The main thing that the parallel Haskell programmer has to think about is partitioning: dividing up the problem into pieces that can be computed in parallel. Ideally, you want to have enough tasks to keep all the processors busy continuously. However, your efforts may be frustrated in two ways:

Granularity
If you make your tasks too small, the overhead of managing the tasks outweighs any benefit you might get from running them in parallel. So granularity should be large enough to dwarf overhead, but not too large, because then you risk not having enough work to keep all the processors busy, especially toward the end of the execution when there are fewer tasks left.
Data dependencies
When one task depends on another, they must be performed sequentially. The first two programming models we will be encountering in this book take different approaches to data dependencies: In Chapter 3, data dependencies are entirely implicit, whereas in Chapter 4 they are explicit. Programming with explicit data dependencies is less concise, but it can be easier to understand and fix problems when the data dependencies are not hidden.

In the following chapters, we will describe the various parallel programming models that Haskell provides:

• Chapters 2 and 3 introduce the Eval monad and Evaluation Strategies, which are suitable for expressing parallelism in Haskell programs that are not heavily numerical or array-based. These programming models are well established, and there are many good examples of using them to achieve parallelism.
• Chapter 4 introduces the Par monad, a more recent parallel programming model that also aims at parallelizing ordinary Haskell code but with a different trade-off: It affords the programmer more control in exchange for some of the conciseness and modularity of Strategies.
• Chapter 5 looks at the Repa library, which provides a rich set of combinators for building parallel array computations. You can express a complex array algorithm as the composition of several simpler operations, and the library automatically optimizes the composition into a single-pass algorithm using a technique called fusion. Furthermore, the implementation of the library automatically parallelizes the operation using the available processors.
• Chapter 6 discusses programming with a graphics processing unit (GPU) using the Accelerate library, which offers a similar programming model to Repa but runs the computation directly on the GPU.

Parallelizing Haskell code can be a joyful experience: Adding a small annotation to your program can suddenly make it run several times faster on a multicore machine. It can also be a frustrating experience. As we’ll see over the course of the next few chapters, there are a number of pitfalls waiting to trap you. Some of these are Haskell-specific, and some are part and parcel of parallel programming in any language. Hopefully by the end you’ll have built up enough of an intuition for parallel programming that you’ll be able to achieve decent parallel speedups in your own code using the techniques covered.
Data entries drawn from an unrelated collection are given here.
(** The walk with its trailing pointer; a queue holds every process at most once,
    so [MAX_PROCS] rounds reach its end. *)
Fixpoint queue_remove_loop (fuel : nat) (st : sched) (q : qid) (i : Z) (prev cur : option Z) : sched :=
  match fuel, cur with
  | O, _ | _, None => st
  | S fuel, Some c =>
      if c =? i then
        let st := match prev with
                  | Some pr => upd_proc st pr (set_wnext (w_next (p_wait st.p c)))
                  | None => set_queue st q (mk_wq (w_next (p_wait st.p c)) (wq_tail (get_queue st q)))
                  end in
        if bool_decide (wq_tail (get_queue st q) = Some c)
        then set_queue st q (mk_wq (wq_head (get_queue st q)) prev) else st
      else queue_remove_loop fuel st q i (Some c) (w_next (p_wait st.p c))
  end.
Definition sched_wait_queue_remove (st : sched) (q : qid) (i : Z) : sched :=
  queue_remove_loop (S (Z.to_nat MAX_PROCS)) st q i None (wq_head (get_queue st q)).

Definition sched_clear_wait (st : sched) (i : Z) : sched :=
  let st := match w_queue (p_wait st.p i) with
            | Some q => sched_wait_queue_remove st q i
            | None => st
            end in
  upd_proc st i (set_wait no_wait).

Definition sched_make_ready (st : sched) (i : Z) : sched :=
  let st := sched_clear_wait st i in
  if bool_decide (p_state st.p i = PROC_BLOCKED) then upd_proc st i (set_state PROC_READY) else st.

(** [while (proc) { next = proc->wait_next; ...; proc = next; }] *)
Fixpoint wake_loop (fuel : nat) (st : sched) (cur : option Z) (woke : bool) : sched * bool :=
  match fuel, cur with
  | O, _ | _, None => (st, woke)
  | S fuel, Some i =>
      let next := w_next (p_wait st.p i) in
      let st := upd_proc st i (set_wait no_wait) in
      if bool_decide (p_state st.p i = PROC_BLOCKED)
      then wake_loop fuel (upd_proc st i (set_state PROC_READY)) next true
      else wake_loop fuel st next woke
  end.
Definition sched_wake_all (st : sched) (q : qid) : sched :=
  let head := wq_head (get_queue st q) in
  let st := set_queue st q empty_wq in
  let '(st, woke) := wake_loop (S (Z.to_nat MAX_PROCS)) st head false in
  if woke then set_need_switch st true else st.

Definition sched_group_has_live_slots (st : sched) (g : Z) : bool :=
  match find_proc st (λ p, in_group g p && is_live p) with Some _ => true | None => false end.

Definition sched_wake_group_waiters (st : sched) (g : option Z) : sched :=
  match g with
  | None => st
  | Some g =>
      for_loop 0 (Z.to_nat MAX_PROCS)
        (λ i st, if in_group g st.p i && bool_decide (p_state st.p i = PROC_ZOMBIE)
                 then sched_wake_all st (QProc i) else st)
        (sched_wake_all st (QGroup g))
  end.

Definition sched_find_group_member (st : sched) (tgid : Z) : option Z :=
  find_proc st (λ p, (id_tgid (p_ids p) =? tgid) && is_used p).

Definition sched_find_group_signal_recipient (st : sched) (g : option Z) (signum : Z) : option Z :=
  match g with
  | None => None
  | Some g =>
      find_proc st (λ p, in_group g p && is_live p &&
        ((sg_blocked (p_sig p) &u bit signum =? 0) || (signum =? SIGKILL)))
  end.

(** ** The environment

    What the scheduler calls outside its own state: resource release
    ([proc_resource_put_all], [proc_resource_put_files], which close files and so
    wake the queues of pipes and ptys, reported as a list), page and stack release,
    the console, user memory, the first kernel frame, core dumps and signal
    frames. *)
Class SchedEnv (E : Type) := {
  se_has_resources : E → Z → bool;
  se_put_all : E → Z → list Z * E;
  se_put_files : E → Z → list Z * E;
  se_release_user_space : E → Z → E;
  se_release_kstack : E → Z → E;
  se_console_release : E → Z → E;
  se_clear_tid : E → Z → Z → E;
  se_has_context : E → Z → bool;
  se_build_frame : E → Z → E;
  se_core_dump : E → Z → Z → bool * E;
  se_setup_frame : E → Z → Z → Z → bool * E;
  se_frame_is_user : E → bool;
  se_switch : E → option Z → Z → E;
}.

Definition wake_others (st : sched) (l : list Z) : sched :=
  foldl (λ st n, sched_wake_all st (QOther n)) st l.

Section with_env.
Context {E : Type} `{SchedEnv E}.
Implicit Types (st : sched) (e : E).

Definition sched_reap st e (i : Z) : sched * E :=
  if negb (bool_decide (p_state st.p i = PROC_ZOMBIE)) then (st, e)
  else
    let had_resources := se_has_resources e i in
    let st := sched_clear_wait st i in
    let st := sched_wait_queue_init st (QProc i) in
    let '(woken, e) := se_put_all e i in
    let st := wake_others st woken in
    let e := if had_resources then e else se_release_user_space e i in
    let e := se_release_kstack e i in
    let st := task_group_put st (p_group st.p i) in
    let st := upd_proc st i (λ p,
      set_state PROC_UNUSED (set_group None
        (set_ids (mk_ids 0 0 0 (id_pgid (p_ids p)) (id_sid (p_ids p)) (id_tty (p_ids p))
                    (id_ppid (p_ids p))) p))) in
    (st, e).

Definition sched_reap_group st e (g : Z) : sched * E :=
  for_loop 0 (Z.to_nat MAX_PROCS)
    (λ i '(st, e), if in_group g st.p i && bool_decide (p_state st.p i = PROC_ZOMBIE)
                   then sched_reap st e i else (st, e)) (st, e).

(** ** Public API *)

Definition sched_init st : sched :=
  let st := for_loop 0 (Z.to_nat MAX_PROCS) (λ i st, upd_proc st i (set_state PROC_UNUSED)) st in
  let st := task_group_table_init st in
  mk_sched (proc_table st) (groups st) (others st) None false 1 0.

Definition sched_bootstrap st : option Z * sched :=
  match find_proc st (λ p, bool_decide (p_state p = PROC_READY)) with
  | Some i => (Some i, set_current (upd_proc st i (set_state PROC_RUNNING)) (Some i))
  | None => (None, st)
  end.

Definition set_next_pid st (v : Z) : sched :=
  mk_sched (proc_table st) (groups st) (others st) (g_current st) (g_need_switch st) v (g_ticks st).

(** [proc] is the caller's descriptor; the new slot holds a copy of it. *)
Definition sched_add st e (p : proc) : Z * sched * E :=
  match find_proc st (λ p, negb (is_used p)) with
  | None => (-1, st, e)
  | Some i =>
      let tid := g_next_pid st in
      let st := set_next_pid st (tid +u 1) in
      let d := p_ids p in
      let tgid := if id_tgid d =? 0 then tid else id_tgid d in
      let pgid := if id_pgid d =? 0 then tgid else id_pgid d in
      let sid := if id_sid d =? 0 then tgid else id_sid d in
      let '(g, tgid, pgid, sid, tty, st) :=
        match p_group p with
        | None =>
            let '(g, st) := task_group_create st tgid tid (id_ppid d) pgid sid (id_tty d) SIGCHLD in
            (g, tgid, pgid, sid, id_tty d, st)
        | Some g =>
            let st := task_group_get st (Some g) in
            (Some g, task_group_tgid st (Some g), gr_pgid st.g g, gr_sid st.g g, gr_tty st.g g, st)
        end in
      match g with
      | None => (-1, st, e)
      | Some g =>
          let st := task_group_add_task st (Some g) in
          let p := set_state PROC_READY (set_group (Some g)
                     (set_ids (mk_ids tid tgid tid pgid sid tty (id_ppid d)) p)) in
          let st := upd_proc st i (λ _, p) in
          let e := if se_has_context e i then e else se_build_frame e i in
          (s32 tid, st, e)
      end
  end.

Definition sched_peek_next_tid st : Z := g_next_pid st.

Definition sched_force_remove_task st e (tid : Z) : Z * sched * E :=
  match sched_find_slot st tid with
  | None => (-1, st, e)
  | Some i =>
      if negb (bool_decide (p_state st.p i = PROC_READY)) then (-1, st, e)
      else
        let st := sched_clear_wait st i in
        let '(woken, e) := se_put_all e i in
        let st := wake_others st woken in
        let e := se_release_kstack e i in
        let st := task_group_remove_task st (p_group st.p i) in
        let st := task_group_put st (p_group st.p i) in
        (0, upd_proc st i (λ _, zero_proc), e)
  end.

(** The descriptor swap of exec; the switch to the new stack does not return. *)
Definition sched_exec_current st e (replacement : proc) : sched * E :=
  match g_current st with
  | None => (st, e)
  | Some c =>
      let d := p_ids st.p c in
      let g := p_group st.p c in
      let st := upd_proc st c (λ _,
        set_state PROC_RUNNING (set_group g
          (set_ids (mk_ids (id_tid d) (id_tgid d) (id_pid d) (id_pgid (p_ids replacement))
                      (id_sid (p_ids replacement)) (id_tty (p_ids replacement))
                      (id_ppid (p_ids replacement))) replacement))) in
      (st, se_switch e None c)
  end.

Definition sched_current_pid st : Z := match g_current st with Some c => id_pid (p_ids st.p c) | None => 0 end.
Definition sched_current_tid st : Z := match g_current st with Some c => id_tid (p_ids st.p c) | None => 0 end.
Definition sched_current_tgid st : Z := match g_current st with Some c => id_tgid (p_ids st.p c) | None => 0 end.
Definition sched_current_group st : option Z := match g_current st with Some c => p_group st.p c | None => None end.
Definition sched_current_ppid st : Z := match g_current st with Some c => id_ppid (p_ids st.p c) | None => 0 end.

(** *** Scheduling *)

(** Effect of the interrupts taken during one [arch_idle_wait]. *)
Variable idle_wait : sched → sched.

(** [do { arch_idle_wait(); next = sched_pick_next(); } while (!next);] *)
Fixpoint idle_loop (fuel : nat) st : option (Z * sched) :=
  match fuel with
  | O => None
  | S fuel =>
      let st := idle_wait st in
      match sched_pick_next st with
      | Some n => Some (n, st)
      | None => idle_loop fuel st
      end
  end.

(** The part of [schedule] after the choice. *)
Definition switch_to st e (prev : option Z) (next : Z) : sched * E :=
  if bool_decide (prev = Some next) then (upd_proc st next (set_state PROC_RUNNING), e)
  else
    let st := match prev with
              | Some p => if bool_decide (p_state st.p p = PROC_RUNNING)
                          then upd_proc st p (set_state PROC_READY) else st
              | None => st
              end in
    let save := match prev with
                | Some p => if bool_decide (p_state st.p p = PROC_ZOMBIE) then None else Some p
                | None => None
                end in
    let st := set_current st (Some next) in
    let st := upd_proc st next (set_state PROC_RUNNING) in
    (st, se_switch e save next).

Definition schedule (fuel : nat) st e : option (sched * E) :=
  let prev := g_current st in
  match sched_pick_next st with
  | Some next => Some (switch_to st e prev next)
  | None =>
      match prev with
      | Some p =>
          if negb (bool_decide (p_state st.p p = PROC_RUNNING)) then
            match idle_loop fuel st with
            | None => None
            | Some (next, st) => Some (switch_to st e prev next)
            end
          else Some (st, e)
      | None => Some (st, e)
      end
  end.

Definition schedule_if_needed (fuel : nat) st e : option (sched * E) :=
  if negb (g_need_switch st) then Some (st, e)
  else
    let st := set_need_switch st false in
    if negb (se_frame_is_user e) then Some (st, e) else schedule fuel st e.
(* ===== verification/SchedAbs.v ===== *)
(** * Scheduler: the ledger of slots and groups

    What the invariant of the scheduler says, on an abstract view of the state:
    for every slot its group, state and wait ([slot]), for every group its
    reference and live counts ([tally]).  The lemmas of this file are the
    transitions of a slot (wake, block, exit, reap, add) as updates of that view;
    SchedOps.v proves that the code performs them. *)

From S2P Require Import Prelude Sched SchedInv.

Record slot := mk_slot { k_group : option Z; k_state : proc_state; k_queue : option qid; k_timer : bool }.
Record tally := mk_tally { t_used : bool; t_refs : Z; t_live : Z }.

Definition slot_of (p : proc) : slot :=
  mk_slot (p_group p) (p_state p) (w_queue (p_wait p)) (w_deadline_set (p_wait p)).
Definition tally_of (g : group) : tally := mk_tally (gr_used g) (gr_refs g) (gr_live_tasks g).

(** ** Counting slots *)

Definition cnt (P : Z → bool) : Z := Z.of_nat (length (filter (λ i, P i = true) (seqZ 0 MAX_PROCS))).

Lemma filter_eq_in (P P' : Z → bool) (l : list Z) :
  (∀ i, i ∈ l → P i = P' i) → filter (λ i, P i = true) l = filter (λ i, P' i = true) l.
Proof.
  induction l as [|i l IH]; intros E; [done|]. rewrite !filter_cons, (E i) by left.
  rewrite IH; [done|]. intros j Hj. apply E. by right.
Qed.

Lemma elem_of_ix i : i ∈ seqZ 0 MAX_PROCS ↔ proc_ix i.
Proof. rewrite elem_of_seqZ. unfold proc_ix. lia. Qed.

Lemma cnt_ext P P' : (∀ i, proc_ix i → P i = P' i) → cnt P = cnt P'.
Proof.
  intros E. unfold cnt. do 2 f_equal. apply filter_eq_in.
  intros i Hi. by apply E, elem_of_ix.
Qed.

Lemma cnt_bounds P : 0 <= cnt P <= MAX_PROCS.
Proof.
  unfold cnt. split; [lia|]. transitivity (Z.of_nat (length (seqZ 0 MAX_PROCS))).
  - apply Nat2Z.inj_le, length_filter.
  - rewrite length_seqZ. by vm_compute.
Qed.

Lemma cnt_pos P : 0 < cnt P ↔ ∃ i, proc_ix i ∧ P i = true.
Proof.
  unfold cnt. split.
  - intros Hc. destruct (filter _ _) as [|i l] eqn:E; [simpl in Hc; lia|]. exists i.
    assert (i ∈ filter (λ i, P i = true) (seqZ 0 MAX_PROCS)) as Hi by (rewrite E; left).
    apply list_elem_of_filter in Hi as [? Hi]. by apply elem_of_ix in Hi.
  - intros (i & Hi & HP). assert (i ∈ filter (λ i, P i = true) (seqZ 0 MAX_PROCS)) as Hin.
    { apply list_elem_of_filter. split; [done|]. by apply elem_of_ix. }
    destruct (filter _ _); [by apply not_elem_of_nil in Hin|simpl; lia].
Qed.

Lemma cnt_update P P' i :
  proc_ix i → (∀ j, proc_ix j → j ≠ i → P' j = P j) → cnt P' = cnt P - Z.b2z (P i) + Z.b2z (P' i).
Proof.
  intros Hi E. assert (i ∈ seqZ 0 MAX_PROCS) as Hin by by apply elem_of_ix.
  apply list_elem_of_split in Hin as (l1 & l2 & El). pose proof (NoDup_seqZ 0 MAX_PROCS) as Hn.
  unfold cnt. rewrite El in *. rewrite !filter_app, !filter_cons, !length_app.
  apply NoDup_app in Hn as (_ & Hd & Hn). apply NoDup_cons in Hn as [Hn _].
  assert (∀ l : list Z, (∀ j, j ∈ l → j ∈ l1 ++ i :: l2 ∧ j ≠ i) →
    filter (λ j, P' j = true) l = filter (λ j, P j = true) l) as Hl.
  { intros l Hsub. apply filter_eq_in. intros j Hj.
    destruct (Hsub j Hj) as [Hj' Hne]. rewrite <-El in Hj'. apply E; [|done]. by apply elem_of_ix. }
  rewrite (Hl l1), (Hl l2).
  - destruct (P i) eqn:EP, (P' i) eqn:EP'; simpl; repeat (case_decide; [|try done]); simpl; try done; lia.
  - intros j Hj. split; [apply elem_of_app; right; by right|]. by intros ->.
  - intros j Hj. split; [apply elem_of_app; by left|]. intros ->. apply (Hd i Hj). left.
Qed.

(** ** The invariant on the view *)

Definition s_used (k : slot) : bool := negb (bool_decide (k_state k = PROC_UNUSED)).
Definition s_live (k : slot) : bool := s_used k && negb (bool_decide (k_state k = PROC_ZOMBIE)).
Definition s_in (g : Z) (k : slot) : bool := bool_decide (k_group k = Some g).

Definition refs (k : Z → slot) (g : Z) : Z := cnt (λ i, s_used (k i) && s_in g (k i)).
Definition lives (k : Z → slot) (g : Z) : Z := cnt (λ i, s_live (k i) && s_in g (k i)).

(** The queues a process may sleep on: those of other kernel objects, and those of
    groups that still have a live member. *)
Definition q_live (k : Z → slot) (q : qid) : Prop :=
  match q with QProc _ => False | QGroup g => proc_ix g ∧ 0 < lives k g | QOther _ => True end.

Record abs_ok (cur : option Z) (k : Z → slot) (t : Z → tally) : Prop := {
  ao_current c : cur = Some c → proc_ix c;
  ao_running i : proc_ix i → k_state (k i) = PROC_RUNNING → cur = Some i;
  ao_wait i q : proc_ix i → k_queue (k i) = Some q → k_state (k i) = PROC_BLOCKED ∧ q_live k q;
  ao_timer i : proc_ix i → k_timer (k i) = true → k_state (k i) = PROC_BLOCKED;
  ao_group i : proc_ix i → s_used (k i) = true → ∃ g, k_group (k i) = Some g ∧ proc_ix g;
  ao_refs g : proc_ix g → t_refs (t g) = refs k g;
  ao_live g : proc_ix g → t_live (t g) = lives k g;
  ao_used g : proc_ix g → t_used (t g) = (0 <? t_refs (t g));
}.
(** Scheduler states that differ in the scalars only. *)
Definition same_tables (st st' : sched) : Prop :=
  proc_table st' = proc_table st ∧ groups st' = groups st ∧ others st' = others st.

Lemma qok_same_tables st st' : same_tables st st' → qok st → qok st'.
Proof.
  destruct st, st'. intros (E1 & E2 & E3). cbn in *. subst. intros [[? ?] Hv [Q HQ]]. split; [done|done|].
  exists Q. intros q Hq. eapply wq_ok_ext; [..|exact (HQ q Hq)]; [by destruct q|done..].
Qed.

Lemma kof_upd_proc st i f j :
  sized st → proc_ix i → proc_ix j → kof (upd_proc st i f) j = put (kof st) i (slot_of (f st.p i)) j.
Proof.
  intros Hs Hi Hj. unfold kof, put. rewrite upd_proc_get by (done || by apply proc_ix_nonneg).
  by destruct (Z.eqb_spec i j) as [->|].
Qed.
Lemma tof_upd_group st g f g' :
  sized st → proc_ix g → proc_ix g' → tof (upd_group st g f) g' = put (tof st) g (tally_of (f st.g g)) g'.
Proof.
  intros Hs Hi Hj. unfold tof, put. rewrite upd_group_get by (done || by apply proc_ix_nonneg).
  by destruct (Z.eqb_spec g g') as [->|].
Qed.

(** An assignment to the group table that keeps the tallies. *)
Lemma tof_same st g f :
  sized st → proc_ix g → tally_of (f st.g g) = tof st g → ∀ g', proc_ix g' → tof (upd_group st g f) g' = tof st g'.
Proof. intros Hs Hg E g' Hg'. rewrite tof_upd_group by done. unfold put. by destruct (Z.eqb_spec g g') as [->|]. Qed.

Lemma sched_ok_same_tables st st' :
  same_tables st st' → g_current st' = g_current st → sched_ok st → sched_ok st'.
Proof.
  intros Hst Ec [Hq Ha]. split; [by eapply qok_same_tables|]. rewrite Ec. destruct Hst as (E1 & E2 & _).
  eapply abs_ok_ext; [..|exact Ha]; intros i _; unfold kof, tof; by rewrite ?E1, ?E2.
Qed.

(** ** Waits *)

Definition unwaiting (k : slot) : slot := mk_slot (k_group k) (k_state k) None false.
Definition wakened (k : slot) : slot :=
  mk_slot (k_group k) (if bool_decide (k_state k = PROC_BLOCKED) then PROC_READY else k_state k) None false.

Lemma pview_slot p p' w :
  pview p = pview p' → wkey (p_wait p) = w → slot_of p = mk_slot (p_group p') (p_state p') (w.1.1) (w.2).
Proof. unfold pview, wkey, slot_of. intros [= _ -> -> _ _ _] <-. done. Qed.

Lemma gframe_tof st st' g : gframe st st' → proc_ix g → tof st' g = tof st g.
Proof.
  intros Hf Hg. pose proof (gf_groups _ _ Hf g (proc_ix_nonneg g Hg)) as E.
  apply (f_equal tally_of) in E. exact E.
Qed.

(** The effect of an operation on the view: [k] is the new content of the slots,
    the tallies stay. *)
Record effect (st st' : sched) (k : Z → slot) : Prop := {
  ef_qok : qok st';
  ef_current : g_current st' = g_current st;
  ef_slot i : proc_ix i → kof st' i = k i;
  ef_tally g : proc_ix g → tof st' g = tof st g;
}.

Lemma clear_wait_effect st i :
  qok st → proc_ix i → effect st (sched_clear_wait st i) (put (kof st) i (unwaiting (kof st i))).
Proof.
  intros [Hs Hv [Q HQ]] Hi. destruct (clear_wait_ok st Q i Hs HQ Hv Hi) as (Hs' & Hf & HQ' & Hwi & Hw).
  set (st' := sched_clear_wait st i) in *. clearbody st'.
  assert (∀ j, proc_ix j → kof st' j = put (kof st) i (unwaiting (kof st i)) j) as Hk.
  { intros j Hj. pose proof (fr_procs _ _ Hf j (proc_ix_nonneg j Hj)) as Ev. unfold kof, put.
    destruct (Z.eqb_spec i j) as [->|Hne].
    - rewrite (pview_slot _ _ _ Ev eq_refl), Hwi. done.
    - rewrite (pview_slot _ _ _ Ev (Hw j (proc_ix_nonneg j Hj) ltac:(congruence))). done. }
  split; [|apply Hf|done|intros g Hg; apply gframe_tof; [apply Hf|done]].
  split; [done| |by eexists]. intros j q Hj Hq. assert (k_queue (kof st' j) = Some q) as Eq by done.
  rewrite Hk in Eq by done. unfold put in Eq. destruct (i =? j); [done|]. by apply (Hv j).
Qed.

Lemma core_slot p p' : core p = core p' → slot_of p = slot_of p'.
Proof. intros E. apply core_wait in E as (E1 & E2 & E3 & E4 & _). unfold slot_of. congruence. Qed.

Lemma slot_woken p : slot_of (woken p) = wakened (slot_of p).
Proof. unfold woken, wakened, slot_of. cbn. by case_bool_decide. Qed.

Lemma wake_all_effect st q :
  qok st → valid_q q →
  effect st (sched_wake_all st q)
    (λ i, if bool_decide (k_queue (kof st i) = Some q) then wakened (kof st i) else kof st i).
Proof.
  intros [Hs Hv [Q HQ]] Hq. destruct (wake_all_ok st Q q Hs HQ Hq) as (Hs' & Hf & HQ' & Hc).
  set (st' := sched_wake_all st q) in *. clearbody st'.
  assert (∀ j, proc_ix j → kof st' j =
    if bool_decide (k_queue (kof st j) = Some q) then wakened (kof st j) else kof st j) as Hk.
  { intros j Hj. unfold kof at 1. rewrite (core_slot _ _ (Hc j (proc_ix_nonneg j Hj))).
    rewrite (bool_decide_ext (j ∈ Q q) (k_queue (kof st j) = Some q)).
    - case_bool_decide; [apply slot_woken|done].
    - rewrite (wq_mem _ _ _ (HQ q Hq)). unfold waits_on, kof, slot_of. cbn. tauto. }
  split; [|apply Hf|done|intros g Hg; by apply gframe_tof].
  split; [done| |by eexists]. intros j q' Hj Hq'. assert (k_queue (kof st' j) = Some q') as Eq by done.
  rewrite Hk in Eq by done. case_bool_decide; [done|]. by apply (Hv j).
Qed.

(** ** Waking, timers and signals

    These only rouse processes. *)
Record rouse (st st' : sched) : Prop := {
  rs_qok : qok st';
  rs_current : g_current st' = g_current st;
  rs_slot i : proc_ix i → roused (kof st i) (kof st' i);
  rs_tally g : proc_ix g → tof st' g = tof st g;
}.

Lemma rouse_refl st : qok st → rouse st st.
Proof. intros. split; [done|done|by left|done]. Qed.
Lemma rouse_trans st1 st2 st3 : rouse st1 st2 → rouse st2 st3 → rouse st1 st3.
Proof.
  intros [_ B1 C1 D1] [A2 B2 C2 D2]. split; [done|congruence| |].
  - intros i Hi. eapply roused_trans; eauto.
  - intros g Hg. by rewrite D2, D1.
Qed.

Lemma effect_rouse st st' k : effect st st' k → (∀ i, proc_ix i → roused (kof st i) (k i)) → rouse st st'.
Proof. intros [A B C D] Hr. split; [done|done| |done]. intros i Hi. rewrite C by done. auto. Qed.

Lemma rouse_ok st st' : sched_ok st → rouse st st' → sched_ok st'.
Proof.
  intros [_ Ha] [Hq Ec Hk Ht]. split; [done|]. rewrite Ec. eapply (abs_ok_ext _ (kof st')); [done|exact Ht|].
  by eapply abs_roused.
Qed.

Lemma roused_wakened k : roused k (wakened k).
Proof. right. unfold wakened. cbn. case_bool_decide; tauto. Qed.
Lemma roused_unwaiting k : roused k (unwaiting k).
Proof. right. cbn. tauto. Qed.

Lemma roused_put k i v j : roused (k i) v → roused (k j) (put k i v j).
Proof. intros. unfold put. destruct (Z.eqb_spec i j) as [->|]; [done|by left]. Qed.

#[export] Hint Resolve roused_wakened roused_unwaiting roused_put : sched.

Lemma rouse_wake_all st q : qok st → valid_q q → rouse st (sched_wake_all st q).
Proof.
  intros Hq Hv. eapply effect_rouse; [by apply wake_all_effect|]. intros i Hi. cbn.
  case_bool_decide; [auto with sched|by left].
Qed.
Lemma rouse_clear_wait st i : qok st → proc_ix i → rouse st (sched_clear_wait st i).
Proof. intros Hq Hi. eapply effect_rouse; [by apply clear_wait_effect|]. auto with sched. Qed.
Keep in mind while reading this part of the book that obtaining reliable results with parallelism is inherently difficult because in today’s complex computing devices, performance depends on a vast number of interacting components. For this reason, the results I get from running the examples on my computers might differ somewhat from the results you get on your hardware. Hopefully the difference isn’t huge—if it is, that might indicate a problem in GHC that you should report. The important thing is to be aware that performance is fragile, especially where parallelism is concerned.